What has surprised you about motherhood?
That kids get so much harder when they’re older. We talk so much about babies being hard and exhausting, but I’d take a million babies. They are cake compared to the emotional exhaustion of older kids. Babies need boobs, diapers and arms to hold them, and that’s about it. Kids? Sure, they might sleep all night, but they need to be driven places all day long, they need homework help, they need you to listen—a lot—and they need you to say the right thing when they’re crying because they’re going to remember it unlike the babies. They need you to know their secret signals, they need you to tell them important things about life, and they need you to be a really good human because they’re always watching you. The emotional responsibility of loving and raising kids feels so much heavier to me than raising babies, and I guess I never realized that going into it (not that I still wouldn’t sign up for this 100 times over—give me all of it.)
Your birth story with Nella is an enduring, powerful essay. What would you tell the Kelle that wrote it 9 years ago?
You know, I think the first thing I’d say is, “It’s okay to feel what you’re feeling. It’s okay. Feel it all. Cry. Get it out. You’re human. You can be all the things at once: devastated, confused and a strong mother who fiercely loves her baby.” I think one of the most powerful catalysts of accepting Nella’s diagnosis and falling so in love with her was first making space for the grief I was feeling. Of course I would have wanted that scared, sad mama to also know that Down Syndrome was going to bring so much joy to our lives and that it really wasn’t as big of a deal as I thought it was, but sometimes you just have to discover that on your own—slowly, through living it.
What is the greatest gift that comes with raising a child with Down syndrome. And challenge?
Acceptance. When you have this preconceived stereotype about something and then you realize you were completely wrong? When you get a backstage pass to something beautiful and realize there is so much more behind the “disability” the world sees? You start thinking about other things you might be perceiving wrong, other people whose gifts and abilities you might be overlooking. You see people differently. And then you start seeing yourself differently.

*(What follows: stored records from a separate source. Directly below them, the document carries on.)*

(** Authorization is exactly the intersection of its scopes: a request is
    allowed if and only if it is well formed, the store answers, the principal
    and its membership of the workspace are active at the time of the
    decision, the application belongs to the workspace, a service account has
    not expired, a current role binding grants the capability for that scope,
    and the token, when there is one, does so too. *)
Theorem authorize_iff db failure now r :
  let t := Truncate now Microsecond in
  Authorize (store := postgres_store db failure) now r = Ok tt <->
  validateRequest r = true /\ failure = false /\ t <> 0 /\
  exists p m, p ∈ principals db /\ m ∈ memberships db /\ member_allowed db r t p m.
Proof. cbv zeta. rewrite Authorize_ok, query_allowed_spec. done. Qed.

Definition without_token (r : Request) : Request :=
  {| PrincipalID := PrincipalID r; WorkspaceID := WorkspaceID r; Capability := Capability r;
     ApplicationID := ApplicationID r; TokenID := "" |}.

(** A token only narrows: whatever a token is allowed to do, its
    principal is allowed to do without it. *)
Theorem token_only_narrows db failure now r :
  Authorize (store := postgres_store db failure) now r = Ok tt ->
  Authorize (store := postgres_store db failure) now (without_token r) = Ok tt.
Proof.
  rewrite !Authorize_ok, !query_allowed_spec. intros (Hv & -> & Ht & p & m & Hp & Hm & Ha).
  split_and!; try done.
  - unfold validateRequest in *. simpl. simp_bool. by rewrite H, H3, H2, H1.
  - exists p, m. split_and!; try done. unfold member_allowed in *. simpl. naive_solver.
Qed.

(** ** Isolation *)

(** The rows a request names: of the principals its own alone, of the tables
    of a workspace those of its workspace, and among them those of its
    principal and of its token where the rows have one. *)
Definition restrict (who w tok : string) (db : identity) : identity := {|
  principals := filter (fun p => p_id p = who) (principals db);
  memberships := filter (fun m => mb_workspace m = w /\ mb_principal m = who) (memberships db);
  applications := filter (fun a => fst a = w) (applications db);
  service_accounts := filter (fun a => sa_workspace a = w /\ sa_principal a = who) (service_accounts db);
  bindings := filter (fun b => b_workspace b = w /\ b_principal b = who) (bindings db);
  role_capabilities := filter (fun x => fst (fst x) = w) (role_capabilities db);
  tokens := filter (fun t => t_workspace t = w /\ t_principal t = who /\ t_id t = tok) (tokens db);
  token_capabilities := filter (fun x => fst x = (w, tok)) (token_capabilities db);
  token_scopes := filter (fun x => fst x = (w, tok)) (token_scopes db) |}.

Lemma existsb_filter {A} (P : A -> Prop) `{forall x, Decision (P x)} (f : A -> bool) l :
  (forall x, f x = true -> P x) -> existsb f (filter P l) = existsb f l.
Proof.
  intros Hf. induction l as [|x l IH]; [done|]. rewrite filter_cons. simpl.
  destruct (decide (P x)); simpl; rewrite IH; [done|].
  destruct (f x) eqn:E; [by apply Hf in E|done].
Qed.

Lemma has_filter (P : string * string * string -> Prop) `{forall x, Decision (P x)} l w owner value :
  P (w, owner, value) -> has (filter P l) w owner value = has l w owner value.
Proof.
  intros HP. unfold has. apply existsb_filter. intros [[w' o'] v'] Hx. cbn [fst snd] in Hx. simp_bool. by subst.
Qed.

Lemma existsb_pointwise {A} (f g : A -> bool) l : (forall x, f x = g x) -> existsb f l = existsb g l.
Proof. intros H. induction l as [|x l IH]; [done|]. simpl. by rewrite H, IH. Qed.

Lemma role_grants_restrict db w p tok cap app now :
  role_grants (restrict p w tok db) w p cap app now = role_grants db w p cap app now.
Proof.
  unfold role_grants. simpl. rewrite existsb_filter by (intros b Hb; by simp_bool).
  apply existsb_pointwise. intros b. destruct (String.eqb_spec (b_workspace b) w) as [->|]; [|done].
  by rewrite has_filter.
Qed.

Lemma token_grants_restrict db w p cap app tok now :
  token_grants (restrict p w tok db) w p cap app tok now = token_grants db w p cap app tok now.
Proof.
  unfold token_grants. simpl. rewrite existsb_filter by (intros b Hb; by simp_bool).
  apply existsb_pointwise. intros t. destruct (String.eqb_spec (t_workspace t) w) as [Hw|]; [|done].
  destruct (String.eqb_spec (t_id t) tok) as [Ht|]; [|by rewrite !andb_false_r].
  unfold token_covers. simpl. by rewrite Hw, Ht, !has_filter.
Qed.

Lemma application_known_restrict db p w tok app :
  application_known (restrict p w tok db) w app = application_known db w app.
Proof.
  unfold application_known. simpl. f_equal. apply existsb_filter. intros a Ha. by simp_bool.
Qed.

Lemma account_live_restrict db w p tok now :
  account_live (restrict (p_id p) w tok db) w p now = account_live db w p now.
Proof.
  unfold account_live. simpl. f_equal. apply existsb_filter. intros a Ha. by simp_bool.
Qed.

Lemma row_allowed_restrict db r now p m :
  row_allowed (restrict (PrincipalID r) (WorkspaceID r) (TokenID r) db) r now p m = row_allowed db r now p m.
Proof.
  unfold row_allowed. destruct (String.eqb_spec (mb_workspace m) (WorkspaceID r)) as [Hw|];
    [|by rewrite !andb_false_r].
  destruct (String.eqb_spec (p_id p) (PrincipalID r)) as [Hp|]; [|by rewrite !andb_false_r].
  by rewrite Hw, <- Hp, role_grants_restrict, token_grants_restrict, application_known_restrict,
    account_live_restrict.
Qed.

(** C36.  Workspaces, principals and tokens are isolated: a decision depends
    only on the row of the principal the request names, on that principal's
    rows in the workspace it names, on the token it names, and on that workspace's applications and
    roles.  Other principals, memberships, accounts, bindings and tokens,
    of the same workspace and of others, are irrelevant. *)
Theorem workspace_isolation db failure now r :
  Authorize (store := postgres_store (restrict (PrincipalID r) (WorkspaceID r) (TokenID r) db) failure) now r =
  Authorize (store := postgres_store db failure) now r.
Proof.
  unfold Authorize. simpl. unfold IsAllowed. simpl.
  assert (forall t, query_allowed (restrict (PrincipalID r) (WorkspaceID r) (TokenID r) db) {| request := r; EvaluatedAt := t |}
          = query_allowed db {| request := r; EvaluatedAt := t |}) as Hq; [|by rewrite Hq].
  intros t. unfold query_allowed. simpl. rewrite existsb_filter.
  - apply existsb_pointwise. intros p. rewrite existsb_filter; [apply existsb_pointwise; intros m; apply row_allowed_restrict|].
    intros m Hm%row_allowed_spec. unfold member_allowed in Hm. naive_solver.
  - intros p Hp. apply existsb_exists in Hp as (m & _ & Hm%row_allowed_spec). unfold member_allowed in Hm. tauto.
Qed.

I really appreciated when you wrote about “emotional procrastination” as a coping mechanism. Can you explain what that is?
When you’re procrastinating about hitting the gym or sending those e-mails or finishing a not-so-fun project, it’s easy to link responsibility, action and follow-through to the solution. You just have to do the work. But when it comes to emotions— “I want to feel happier,” “I want to accept this diagnosis,” “I want to get over this grief,” it’s not so simple. In hindsight, yes, there was emotional work to do. But when I was feeling those feelings and overwhelmed, there wasn’t a clear path to getting out other than letting myself truly feel those feelings and then writing the things I didn’t quite believe yet but wanted to believe. I wrote things like “Everything’s going to be okay” and “We are going to take this unexpected gift, and we are going to make something beautiful of it!,” and just writing those things and practicing playing the version of myself I wanted to be gave me strength, and transformed me into that strong mom who truly believed the things she wrote.